Anılan düzenleme, Anayasanın 90. maddesi uyarınca bir iç hukuk normu haline gelen, AİHS’nin 6. maddesi ile de ilgilidir. Nitekim, Avrupa İnsan Hakları Mahkemesinin 09.11.2000 gün ve 36590-97 sayılı Göç/Türkiye kararında da bu husus vurgulanmış, bu karar üzerine, 2003 yılında mevzuatımızda yukarıda bahsedilen düzenleme yapılmış, 5271 sayılı CYY’nın 297. maddesinde de aynı hükme yer verilmiştir.
Uyarlama yargılamasında, olay yargılamasında uygulanması zorunlu bir takım usul hükümlerinin uygulanamayabileceği kararlaştırılmış ise de, bu kararlarda, uygulanmayan hükümlerin savunma hakkını kısıtlayıp, kısıtlamadığı, adil yargılamayı etkileyip etkilemediği üzerinde titizlikle durulmuştur. Buna göre tebliğnamenin tebliği konusunda, uyarlama yargılaması veya olay yargılaması şeklinde bir ayrıma gidilmediği gözetildiğinde bu emredici hükmün uyarlama yargılamasında da titizlikle uygulanması gerekmektedir. Somut olayda, hükmün sanık müdafii tarafından temyiz edildiği nazara alındığında, sanık müdafiinin C.Başsavcılığı görüşünden haberdar edilmemesinin savunma hakkını da kısıtlayacağı, bunun da 1412 sayılı Yasanın 308. maddesinde belirtilen mutlak kanuna muhalefet hallerini oluşturacağında kuşku yoktur.
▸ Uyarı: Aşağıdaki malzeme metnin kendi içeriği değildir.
(* ===== verification/ReplyTools.v ===== *)
(** * Treatment of replies: src/src/rfc1035.rs

    Bogus addresses, rewriting of addresses, trimming of packets,
    what is reported of a reply, and encoding a name with escapes. *)

From Stdlib Require Import ZArith Lia String.
From stdpp Require Import base numbers list option sets.
From S2P Require Import Prelude ByteCursor DnsProtocol Rfc1035 Types Lru Metrics Cache StdText Pattern Edns0 Forward Records Domain LocalAnswer.

#[local] Open Scope Z_scope.

(** ** Bogus addresses *)

Definition bogus_record `{UnicodeTables} (name : str) (ttl : Z) (now : Instant) : CacheRecord :=
  mkRec (to_lowercase name) (F_FORWARD ∣∣ F_NEG ∣∣ F_NXDOMAIN) ttl (add_secs now ttl) None None UID_NONE.
Definition check_for_bogus_wildcard `{UnicodeTables} {L : Lru CacheKey CacheRecord} (packet : DnsPacket) (now : Instant)
    (bogus_addrs : list BogusAddr) (w : Cache.World) : bool * Cache.World :=
  match find_bad_address packet bogus_addrs with
  | None => (false, w)
  | Some (name, ttl) => (true, snd (really_insert (bogus_record name ttl now) now w))
  end.
(** ** Rewriting addresses *)

Definition doctor_matches (ip : Z) (d : Doctor) : bool :=
  if do_end d =? 0 then Z.land ip (do_mask d) =? Z.land (do_in d) (do_mask d)
  else (do_in d <=? ip) && (ip <=? do_end d).
Definition doctored (ip : Z) (d : Doctor) : Z := Z.lor (Z.land ip (not32 (do_mask d))) (Z.land (do_out d) (do_mask d)).
Definition doctor_rr (doctors : list Doctor) (rr : DnsRr) : option DnsRr :=
  if negb (class rr =? 1) || negb (rtype rr =? 1) || (length (rdata rr) <? 4)%nat then None
  else
    let ip := of_be (take 4 (rdata rr)) in
    let! d := List.find (doctor_matches ip) doctors in
    Some (mkRr (r_name rr) (rtype rr) (class rr) (ttl rr) (to_be 4 (doctored ip d) ++ drop 4 (rdata rr))).
Definition do_doctor (p : DnsPacket) (doctors : list Doctor) : bool * DnsPacket :=
  if (length doctors =? 0)%nat then (false, p)
  else
    let done := existsb (fun rr => negb (bool_decide (doctor_rr doctors rr = None))) (answers p) in
    (done, mkPacket (if done then set_aa false (header p) else header p) (questions p)
             ((fun rr => default rr (doctor_rr doctors rr)) <$> answers p) (authority p) (additional p)).

(** ** Trimming *)

(** The end of the last record, when there is one for every count. *)
Definition packet_end (pkt : list u8) : option nat :=
  let count i := Z.to_nat (be16_at pkt i) in
  let! off := ok (skip_questions pkt 12 (count 4%nat)) in
  ok (skip_rrs pkt off (count 6%nat + count 8%nat + count 10%nat)).
Definition resize_packet (pkt : list u8) (edns_opt : option (list u8)) : list u8 :=
  if (length pkt <? 12)%nat then pkt
  else
    match packet_end pkt with
    | None => pkt
    | Some off =>
      match edns_opt with
      | Some opt => if be16_at pkt 10 =? 0 then set_arcount (take off pkt ++ opt) 1 else take off pkt
      | None => take off pkt
      end
    end.

(** ** What is said about a reply *)

Definition safe_name (name : str) : bool := forallb (fun b => (0x20 <=? u8z b) && (u8z b <? 0x7f)) name.
(** The bytes before the first that is neither a space nor printable. *)
Fixpoint printable_prefix (s : list u8) : str :=
  match s with
  | b :: rest => if (0x20 <=? u8z b) && (u8z b <? 0x7f) then b :: printable_prefix rest else []
  | [] => []
  end.
Fixpoint txt_strings (fuel : nat) (data : list u8) : option (list str) :=
  match fuel, data with
  | _, [] => Some []
  | O, _ => None
  | S f, n :: rest =>
    let len := Z.to_nat (u8z n) in
    if (length rest <? len)%nat then None
    else let! strings := txt_strings f (drop len rest) in Some (printable_prefix (take len rest) :: strings)
  end.
Definition parse_txt_record (data : list u8) : option (list str) := txt_strings (length data) data.
Definition log_txt (rd : list u8) : bool := negb (bool_decide (parse_txt_record rd = None)).

Record ReportedAddress : Type := mkReported { ra_name : str; ra_resolved : str; ra_ttl : Z }.
Definition mark_matches (mark allowlist_mask : Z) (al : Allowlist) : bool := al_mark al =? Z.land (Z.land mark allowlist_mask) (al_mask al).
(** The records up to the first that is malformed. *)
Fixpoint report_rrs (rrs : list DnsRr) : list ReportedAddress :=
  match rrs with
  | [] => []
  | rr :: rest =>
    let report (text : str) := if safe_name (r_name rr) then [mkReported (r_name rr) text (ttl rr)] else [] in
    if negb (class rr =? 1) then report_rrs rest
    else if rtype rr =? 5 then
      match extract_name (rdata rr) 0 with
      | Ok (target, _) => (if safe_name target then report target else []) ++ report_rrs rest
      | Err _ => []
      end
    else if rtype rr =? 1 then
      if (length (rdata rr) =? 4)%nat then report (fmt_ipv4 (of_be (rdata rr))) ++ report_rrs rest else []
    else if rtype rr =? 28 then
      if (length (rdata rr) =? 16)%nat then report (fmt_ipv6 (of_be (rdata rr))) ++ report_rrs rest else []
    else report_rrs rest
  end.
Definition allows_all (mark allowlist_mask : Z) (al : Allowlist) : bool :=
  mark_matches mark allowlist_mask al && bool_decide (bs "*" ∈ al_patterns al).
Definition report_addresses (packet : DnsPacket) (mark : Z) (allowlists : list Allowlist) (allowlist_mask : Z) : list ReportedAddress :=
  if negb (rcode (header packet) =? 0) then []
  else if existsb (allows_all mark allowlist_mask) allowlists then []
  else report_rrs (answers packet).

Definition pattern_allows (name pattern : str) : bool :=
  bool_decide (pattern = bs "*") || (is_valid_dns_name name && is_dns_name_matching_pattern name pattern).
Definition is_query_allowed_for_mark (mark : Z) (name : str) (allowlists : list Allowlist) (allowlist_mask : Z) : bool :=
  existsb (fun al => mark_matches mark allowlist_mask al && existsb (pattern_allows name) (al_patterns al)) allowlists.

(** ** Times to live *)

(** [x as i64] for a [u64]. *)
Definition as_i64 (z : Z) : Z := if z <? 2 ^ 63 then z else z - 2 ^ 64.

Definition crec_isstale (ttd : Z) (immortal : bool) (now : Z) : bool := negb immortal && (ttd <? now).
Definition crec_ttl (ttd now flags max_ttl local_ttl : Z) : Z :=
  let ttl := if now <=? ttd then as_i64 (ttd - now) else -1 in
  if has flags F_DHCP then
    if negb (has flags F_IMMORTAL) && (0 <=? ttl) && (as_u32 ttl <? local_ttl) then as_u32 ttl else local_ttl
  else if has flags F_IMMORTAL then as_u32 ttd
  else if ttl <? 0 then 0
  else if (max_ttl =? 0) || (as_u32 ttl <? max_ttl) then as_u32 ttl
  else max_ttl.

(** ** Names with escapes *)

Definition NAME_ESCAPE : u8 := Byte.x01.
(** A label, behind its length; the limit of the buffer is checked after every
    character. Adding to the length of a label of 255 bytes overflows. *)
Definition over_limit (limit : option nat) (len : nat) : bool := match limit with Some l => (l <? len)%nat | None => false end.
Fixpoint escape_label (base : nat) (label : str) (out : list u8) (len : Z) (limit : option nat) : outcome (list u8 * Z * bool) :=
  match label with
  | [] => Val (out, len, true)
  | b :: rest =>
    if negb (bool_decide (b = NAME_ESCAPE)) && (len =? 255) then Panic
    else
      let '(out, len) := if decide (b = NAME_ESCAPE) then (out ++ [NAME_ESCAPE; z8 (u8z b + 1)], Z.min 255 (len + 2)) else (out ++ [b], len + 1) in
      if over_limit limit (base + 1 + length out)%nat then Val (out, len, false) else escape_label base rest out len limit
  end.
Fixpoint escape_labels (labels : list str) (buf : list u8) (limit : option nat) : outcome (list u8 * bool) :=
  match labels with
  | [] => Val (buf, true)
  | [] :: rest => escape_labels rest buf limit
  | label :: rest =>
    if over_limit limit (S (length buf)) then Val (buf ++ [Byte.x00], false)
    else
      let# r := escape_label (length buf) label [] 0 limit in
      let '(out, len, fits) := r in
      if (fits : bool) then escape_labels rest (buf ++ z8 len :: out) limit else Val (buf ++ Byte.x00 :: out, false)
  end.
Definition do_rfc1035_name (buf : list u8) (name : str) (limit : option nat) : outcome (list u8 * bool) := escape_labels (split_on dot name) buf limit.

(** ** Trimming a packet *)

Lemma counts_at p post : packet_ok p ->
  let pkt := enc_packet p ++ post in
  be16_at pkt 4 = Z.of_nat (length (questions p)) /\ be16_at pkt 6 = Z.of_nat (length (answers p)) /\
  be16_at pkt 8 = Z.of_nat (length (authority p)) /\ be16_at pkt 10 = Z.of_nat (length (additional p)).
Proof.
  intros [_ _ _ _ _ (H1 & H2 & H3 & H4)]. cbv zeta. unfold enc_packet. rewrite <- !app_assoc.
  set (body := concat _ ++ _). unfold to_bytes. cbn [header fix_counts with_counts id hb3 hb4 qdcount ancount nscount arcount].
  set (a := to_be 2 (id (header p)) ++ [hb3 (header p)] ++ [hb4 (header p)]).
  assert (length a = 4%nat) as Ha by (unfold a; by rewrite !length_app, length_to_be).
  split_and!.
  - eapply (be_at_mid 2 a); [unfold a; by rewrite <- !app_assoc|by rewrite Ha|lia].
  - eapply (be_at_mid 2 (a ++ to_be 2 (Z.of_nat (length (questions p))))); [unfold a; by rewrite <- !app_assoc|rewrite length_app, length_to_be; lia|lia].
  - eapply (be_at_mid 2 (a ++ to_be 2 (Z.of_nat (length (questions p))) ++ to_be 2 (Z.of_nat (length (answers p)))));
      [unfold a; by rewrite <- !app_assoc|rewrite !length_app, !length_to_be; lia|lia].
  - eapply (be_at_mid 2 (a ++ to_be 2 (Z.of_nat (length (questions p))) ++ to_be 2 (Z.of_nat (length (answers p))) ++ to_be 2 (Z.of_nat (length (authority p)))));
      [unfold a; by rewrite <- !app_assoc|rewrite !length_app, !length_to_be; lia|lia].
Qed.

Lemma skip_rrs_app pkt off n k : skip_rrs pkt off (n + k) = let? off := skip_rrs pkt off n in skip_rrs pkt off k.
Proof.
  revert off. induction n as [|n IH]; intros off; [done|]. cbn [Nat.add skip_rrs]. destruct (skip_name pkt off); [|done].
  destruct (_ <? _)%nat; [done|]. cbv zeta. destruct (_ <? _)%nat; [done|]. apply IH.
Qed.
Lemma packet_end_enc p post : packet_ok p -> fits (enc_packet p ++ post) -> packet_end (enc_packet p ++ post) = Some (length (enc_packet p)).
Proof.
  intros Hp Hf. unfold packet_end. cbv zeta. destruct (counts_at p post Hp) as (-> & -> & -> & ->). rewrite !Nat2Z.id. destruct Hp as [_ Hq Ha Hn Hr _].
  unfold enc_packet in *. rewrite <- (length_to_bytes (header (fix_counts p))). set (hd := to_bytes (header (fix_counts p))) in *.
  rewrite <- !app_assoc in *. rewrite skip_questions_enc by done. cbn [ok]. rewrite !skip_rrs_app.
  rewrite (app_assoc hd) in *. rewrite skip_rrs_enc by done.
  rewrite (app_assoc (hd ++ _)) in *. rewrite skip_rrs_enc by done.
  rewrite (app_assoc ((hd ++ _) ++ _)) in *. rewrite skip_rrs_enc by done. cbn [ok]. by rewrite <- !app_assoc.
Qed.

(** What follows the records of a packet is cut off; the EDNS0 record is put
    behind a packet that has no additional records, and counted. *)
Theorem resize_packet_exact p post opt : packet_ok p -> fits (enc_packet p ++ post) ->
  resize_packet (enc_packet p ++ post) None = enc_packet p /\
  (additional p = [] -> resize_packet (enc_packet p ++ post) (Some (enc_rr opt)) = enc_packet (with_additional p [opt])) /\
  (additional p <> [] -> resize_packet (enc_packet p ++ post) (Some (enc_rr opt)) = enc_packet p).
Proof.
  intros Hp Hf. unfold resize_packet. destruct (counts_at p post Hp) as (_ & _ & _ & ->). rewrite packet_end_enc by done.
  assert (12 <= length (enc_packet p))%nat as Hl by (unfold enc_packet; rewrite length_app, length_to_bytes; lia).
  rewrite (proj2 (Nat.ltb_ge _ _)) by (rewrite length_app; lia). rewrite take_app_length. split_and!; [done| |].
  - intros Ea. rewrite Ea. cbn [length Z.of_nat Z.eqb]. rewrite enc_packet_split, Ea. cbn [fmap list_fmap concat].
    rewrite app_nil_r. rewrite <- (set_arcount_enc p [opt]) by done. cbn [fmap list_fmap concat]. by rewrite app_nil_r.
  - intros Ea. destruct (additional p) eqn:E; [done|]. by rewrite (proj2 (Z.eqb_neq _ _)) by (cbn [length]; lia).
Qed.

(** A reply with one address, three stray bytes behind it, and the EDNS0 record
    to be put in their place. *)
Module Example.
Definition packet : DnsPacket :=
  mkPacket (mkHeader 7 Byte.x81 Byte.x80 1 1 0 0) [mkQuestion (bs "a.example") 1 1] [mkRr (bs "a.example") 1 1 60 (to_be 4 167772161)] [] [].
Definition edns : DnsRr := mkRr [] 41 1232 0 [].
Definition stray : list u8 := [Byte.x00; Byte.x29; Byte.xff].

Lemma packet_readable : packet_ok packet.
Proof. split; [vm_compute; intuition discriminate| | | | |cbn; lia]; repeat constructor; vm_compute; intuition (discriminate || lia). Qed.
Lemma resize_packet_exact_witness :
  packet_ok packet /\ resize_packet (enc_packet packet ++ stray) (Some (enc_rr edns)) = enc_packet (with_additional packet [edns]).
Proof.
  split; [apply packet_readable|]. apply (resize_packet_exact packet stray edns packet_readable); [|reflexivity].
  apply Z.ltb_lt. vm_compute. reflexivity.
Defined.
End Example.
Bu itibarla, itirazın kabulü ile Özel Daire kararının bu usule aykırılık nedeniyle kaldırılmasına, tebliğnamenin ilgililere tebliğinden sonra temyiz incelemesi yapılarak bir karar verilmek üzere dosyanın Yargıtay 5. Ceza Dairesine gönderilmesine karar verilmelidir.
Çoğunluk görüşene katılmayan iki Kurul Üyesi, “uyarlama yargılamasının kendine özgü ve sınırlı bir yargılama faaliyeti olduğu, bu nedenle tebliğnamenin tebliğ edilmemiş olmasının sonuca etkili bulunmadığı,” görüşüyle itirazın reddi yönünde oy kullanmışlardır.
SONUÇ:
Açıklanan nedenlerle;
1- Yargıtay Cumhuriyet Başsavcılığı itirazının KABULÜNE,
2- Yargıtay 5. Ceza Dairesinin 01.05.2008 gün ve 3976-3846 sayılı kararının belirtilen usule aykırılık nedeniyle KALDIRILMASINA,
3- Dosyanın Yargıtay 5. Ceza Dairesine gönderilmek üzere Yargıtay Cumhuriyet Başsavcılığına TEVDİİNE, 24.02.2009 günlü müzakerede oyçokluğuyla karar verildi.